Al mismo tiempo, estos personajes representan a cientos, si no miles, de personas reales involucradas en la guerrilla y en la represión, o dicho lisa y llanamente, en la guerra. De modo que sobre los hombros de Doron o Taufiq (Abu Ahmed tiene nombre propio, y lo usa su mamá) se cargan cien años soledad: el conflicto palestino-israelí que mantiene en jaque y en vilo a dos pueblos del mismo modo que las guerras civiles mantuvieron en vilo a América Latina. Si algo tienen en común todos, absolutamente todos los personajes de “Fauda” es su profunda soledad.

“Fauda” recurre a recursos narrativos como el leitmotiv o la aliteración. El primero radica en el uso del muro como indicador de la zona donde transcurre la trama; las vistas satelitales con el mismo propósito, y el deambular de los personajes a campo traviesa, en calles laberínticas, o en oficinas burocráticas y alienadas; en ese sentido, da lo mismo si el eterno caminante es palestino o israelí; comparten un destino. El segundo recurso está dado por la repetición de cierto tipo de locaciones e imágenes: ruinas, edificios abandonados, proyectos que alguna vez fueron y ahora sólo son abandono y espacio de tortura y muerte. Lo curioso es que la simetría que sostiene temáticamente la serie se quiebra en este punto: mientras que el lado palestino está filmado a nivel colectivo e individual, el lado israelí está filmado en planos muy próximos, familiares, sin una dimensión nacional; en otras palabras, no vemos Israel, sí vemos Palestina.

La fuerza de “Fauda” no radica en su ritmo y su violencia (de hecho, ambas decaen con el avance de los capítulos); de eso hay mucha oferta. La fuerza del proyecto está dada por la construcción de un espejo, más o menos quebrado, más o menos imperfecto, en el cual se miran unos y otros, israelíes y palestinos. Por momentos la identidad es casi total, los personajes intercambiables: Doron pasa a la clandestinidad y se brutaliza mientras Walid, el “Abu Ahmed” público, recorre, negocia, planifica, y crece. Entre ambos, pivotea la doctora Shirin (nombre casi israelí si se quiere). El juego de miradas y gestos, los códigos de uno y otro bando, las conversaciones entre los bandos, todo apunta a una proximidad no sólo geográfica sino de destino. Excepto que unos rezan a Alá y otros recitan “Shma Israel”.

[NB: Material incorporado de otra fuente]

(** * Script Documenter AI: the documentation pipeline, embedded and verified

    The development follows the TypeScript sources:
    - [App.tsx]: [getFileLanguage], [handleFilesUpload], [handleAnalyze],
      [handleCancel], [toggleFileInclusion], [handleReset], [canAnalyze]
      and the wiring of the upload zones;
    - [services/geminiService.ts]: [generateDocumentation];
    - [components/FileUpload.tsx]: the handlers of an upload zone;
    - [components/DiffViewer.tsx]: [DiffViewer], and [ReviewChanges] with
      its selection, its list and [handleApplyAndDownload].

    Conventions of the embedding.
    - A JavaScript string is a sequence of UTF-16 code units.  The names
      and contents of files and the responses of the model covered here
      are those whose code units lie in U+0000..U+00FF; one [ascii] stands
      for one code unit, so [string] is their type.  On that range [trim],
      [toLowerCase], [split], [startsWith], [includes] and the regular
      expression below are exact.  The message of an error, and with it
      every string of a JSON text, is a text of unrestricted code units
      ([Wide.text]).
    - An [await] on a request is a point where the environment acts: the
      remote model answers or rejects, the user may press Cancel, and a
      reader of the upload may deliver the text of its file, which it
      writes to the record that the run holds.  All three are inputs of
      the run ([Env]).
    - Effects that leave the component (state setters, the request sent to
      the model, console output) are recorded in a trace of [Event]s. *)

From Stdlib Require Import String Ascii Bool Arith Lia NArith ZArith DecimalString.
From stdpp Require Import list strings.

(** ** JavaScript string primitives *)

Module Js.

(** Code unit of a character. *)
Definition code (c : ascii) : nat := nat_of_ascii c.

(** ECMAScript [WhiteSpace] and [LineTerminator] code units below U+0100:
    TAB, LF, VT, FF, CR, SP and NBSP.  [String.prototype.trim] and the
    regular expression class [\s] both use this set. *)
Definition isWhiteSpace (c : ascii) : bool :=
  let n := code c in
  (9 <=? n) && (n <=? 13) || (n =? 32) || (n =? 160).

Definition isUpperAscii (c : ascii) : bool :=
  let n := code c in (65 <=? n) && (n <=? 90).

Definition isLowerAscii (c : ascii) : bool :=
  let n := code c in (97 <=? n) && (n <=? 122).

(** [[a-zA-Z]] *)
Definition isAsciiLetter (c : ascii) : bool := isUpperAscii c || isLowerAscii c.

(** Upper-case letters of the Latin-1 supplement: U+00C0..U+00DE but the
    multiplication sign U+00D7. *)
Definition isUpperLatin1 (c : ascii) : bool :=
  let n := code c in (192 <=? n) && (n <=? 222) && negb (n =? 215).

Definition toLowerCaseChar (c : ascii) : ascii :=
  if isUpperAscii c || isUpperLatin1 c then ascii_of_nat (code c + 32) else c.

(** [s.toLowerCase()] *)
Fixpoint toLowerCase (s : string) : string :=
  match s with
  | EmptyString => EmptyString
  | String c s' => String (toLowerCaseChar c) (toLowerCase s')
  end.

(** [s.trimStart()] *)
Fixpoint trimStart (s : string) : string :=
  match s with
  | EmptyString => EmptyString
  | String c s' => if isWhiteSpace c then trimStart s' else s
  end.

(** [s.trimEnd()]: a character is dropped when it is white space and
    nothing survives after it. *)
Fixpoint trimEnd (s : string) : string :=
  match s with
  | EmptyString => EmptyString
  | String c s' =>
      match trimEnd s' with
      | EmptyString => if isWhiteSpace c then EmptyString else String c EmptyString
      | t => String c t
      end
  end.

(** [s.trim()] *)
Definition trim (s : string) : string := trimEnd (trimStart s).

(** [s.startsWith(p)] *)
Fixpoint startsWith (p s : string) : bool :=
  match p, s with
  | EmptyString, _ => true
  | String a p', String b s' => Ascii.eqb a b && startsWith p' s'
  | String _ _, EmptyString => false
  end.

(** [s.includes(needle)] *)
Fixpoint includes (needle s : string) : bool :=
  startsWith needle s ||
  match s with
  | EmptyString => false
  | String _ s' => includes needle s'
  end.

(** [s.split(sep)] for a separator of one character.  The result is never
    empty: a string without the separator is its own single piece. *)
Fixpoint split (sep : ascii) (s : string) : list string :=
  match s with
  | EmptyString => [EmptyString]
  | String c s' =>
      if Ascii.eqb c sep then EmptyString :: split sep s'
      else match split sep s' with
           | piece :: rest => String c piece :: rest
           | [] => [String c EmptyString]
           end
  end.

(** [a.pop()] as a value: the last element, [undefined] on an empty array. *)
Definition pop (a : list string) : option string := last a.

(** [a.join(sep)] *)
Fixpoint join (sep : string) (a : list string) : string :=
  match a with
  | [] => EmptyString
  | [x] => x
  | x :: rest => x +:+ sep +:+ join sep rest
  end.

(** [a.find(p)] *)
Definition find {A} (p : A -> bool) (a : list A) : option A := List.find p a.

(** Number-to-string conversion of a non-negative integer, as a template
    literal performs it. *)
Definition ofNat (n : nat) : string := NilEmpty.string_of_uint (Nat.to_uint n).

(** The line feed and the double quote, as one-character strings. *)
Definition LF : string := String (ascii_of_nat 10) EmptyString.
Definition DQ : string := String (ascii_of_nat 34) EmptyString.

(** Every character of [s] satisfies [p]. *)
Fixpoint every (p : ascii -> bool) (s : string) : bool :=
  match s with
  | EmptyString => true
  | String c s' => p c && every p s'
  end.

(** The longest prefix of [s] whose characters satisfy [p], and the rest. *)
Fixpoint takeWhile (p : ascii -> bool) (s : string) : string :=
  match s with
  | EmptyString => EmptyString
  | String c s' => if p c then String c (takeWhile p s') else EmptyString
  end.

Fixpoint dropWhile (p : ascii -> bool) (s : string) : string :=
  match s with
  | EmptyString => EmptyString
  | String c s' => if p c then dropWhile p s' else s
  end.

(** Strings made of white space only (the empty string among them). *)
Fixpoint allWhiteSpace (s : string) : bool :=
  match s with
  | EmptyString => true
  | String c s' => isWhiteSpace c && allWhiteSpace s'
  end.

End Js.

(** ** Texts of unrestricted code units

    The message of an error is not bound to the range above: an escape of
    a JSON text denotes any code unit.  Such a text is the list of its
    code units, each a number (below 65536 in an actual string; nothing
    that follows depends on the bound). *)

Module Wide.

#[local] Open Scope N_scope.

Definition text : Type := list N.

(** A string of the range above, as a text. *)
Definition ofString (s : string) : text :=
  map (fun c => N.of_nat (Js.code c)) (list_ascii_of_string s).

(** The string of a text whose code units are all in the range above. *)
Definition narrow (t : text) : string := string_of_list_ascii (map ascii_of_N t).

Fixpoint eqb (a b : text) : bool :=
  match a, b with
  | [], [] => true
  | x :: a', y :: b' => (x =? y) && eqb a' b'
  | _, _ => false
  end.

(** [s.startsWith(p)] *)
Fixpoint startsWith (p s : text) : bool :=
  match p, s with
  | [], _ => true
  | a :: p', b :: s' => (a =? b) && startsWith p' s'
  | _ :: _, [] => false
  end.

(** [s.includes(needle)] *)
Fixpoint includes (needle s : text) : bool :=
  startsWith needle s ||
  match s with
  | [] => false
  | _ :: s' => includes needle s'
  end.

(** ToBoolean of a string: it is not empty. *)
Definition nonEmpty (t : text) : bool :=
  match t with [] => false | _ :: _ => true end.

(** [a.join(sep)] *)
Fixpoint join (sep : text) (a : list text) : text :=
  match a with
  | [] => []
  | [x] => x
  | x :: rest => x ++ sep ++ join sep rest
  end.

End Wide.

(** ** FileClassifier: [getFileLanguage] *)

(** [const extension = fileName.split('.').pop()?.toLowerCase()] *)
Definition extension (fileName : string) : option string :=
  Js.toLowerCase <$> Js.pop (Js.split "." fileName).

(** The [switch] of lines 30-38: the cases are compared with the
    extension by strict equality, in order. *)
Definition getFileLanguage (fileName : string) : string :=
  match extension fileName with
  | Some ext =>
      if String.eqb ext "js" then "JavaScript"
      else if String.eqb ext "ts" then "TypeScript"
      else if String.eqb ext "py" then "Python"
      else if String.eqb ext "java" then "Java"
      else if String.eqb ext "go" then "Go"
      else if String.eqb ext "gs" then "Google Apps Script"
      else "code"
  | None => "code"
  end.

(** ** Regular expressions

    The fragment of ECMAScript regular expressions that the service uses,
    matched by backtracking with continuations as the language
    specification describes it: alternatives are tried in priority order
    and the first one whose continuation succeeds is the match. *)

Module Regex.

Inductive regex : Type :=
| Chr (c : ascii)                  (* a literal character *)
| Class (p : ascii -> bool)        (* a character class [[...]] *)
| Bol                              (* [^], no multiline flag *)
| Eol                              (* [$], no multiline flag *)
| Seq (r1 r2 : regex)              (* concatenation *)
| Opt (r : regex)                  (* greedy [r?] *)
| StarClass (p : ascii -> bool)    (* greedy [[...]*] *)
| Group (n : nat) (r : regex)      (* the n-th capturing group [(r)] *)
| NonCapture (r : regex).          (* [(?:r)] *)

(** A position in the input: the index, the text still to read, and the
    groups captured so far (most recent first). *)
Record MatchState : Type := mkState {
  pos : nat;
  rest : string;
  captures : list (nat * string)
}.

Está claro que “Fauda” representa sólo la punta del iceberg. Todos sabíamos en 2016, cuando la serie explotó en Netflix, acerca de la complejidad del mundo árabe en general y el conflicto palestino-israelí en particular; del mismo modo, detrás de estos terroristas en busca de venganza y gloria celestial hay un pueblo que reza, da ayuda social, cura a sus enfermos, y trata de hacer del mundo un lugar mejor. Sin embargo, una vez más la simetría falla: así como se sugiere un mundo rico y complejo detrás de la trama palestina, daría la impresión que Israel no existe más allá de la figura de su ministro de defensa y una sola toma del edificio del ministerio. Un médico sabio y humano en un hospital que se dice es Hadassa pero nada lo muestra, y unas tomas del Mediterráneo como curación para Doron después de estar perdido en el infierno tan temido, y tan buscado, y nada más. Habrán asumido que el público sabe y conoce la complejidad de Israel, pero la diferencia es llamativa y por lo tanto pasible de significación.

O Israel está sobreentendido o está tan cuestionado que ni se lo muestra. ¿Es “Fauda” pro palestina? No: en ese sentido el argumento es elocuente. Sin embargo, se ocupa de dejar claro que, a ese  nivel, donde prima el ingenio y la capacidad individual, ningún enemigo es tan simple y mucho menos débil. Muchas veces el triunfo se parece a un milagro y las explicaciones yacen en las pasiones y anhelos de los protagonistas. Tal vez “Fauda” quiera decirnos: ni el enemigo es tan diferente a nosotros, ni nosotros somos tan omnipotentes como creemos; el asunto es que, por ahora y hasta nuevas noticias, es él o yo, Caín o Abel.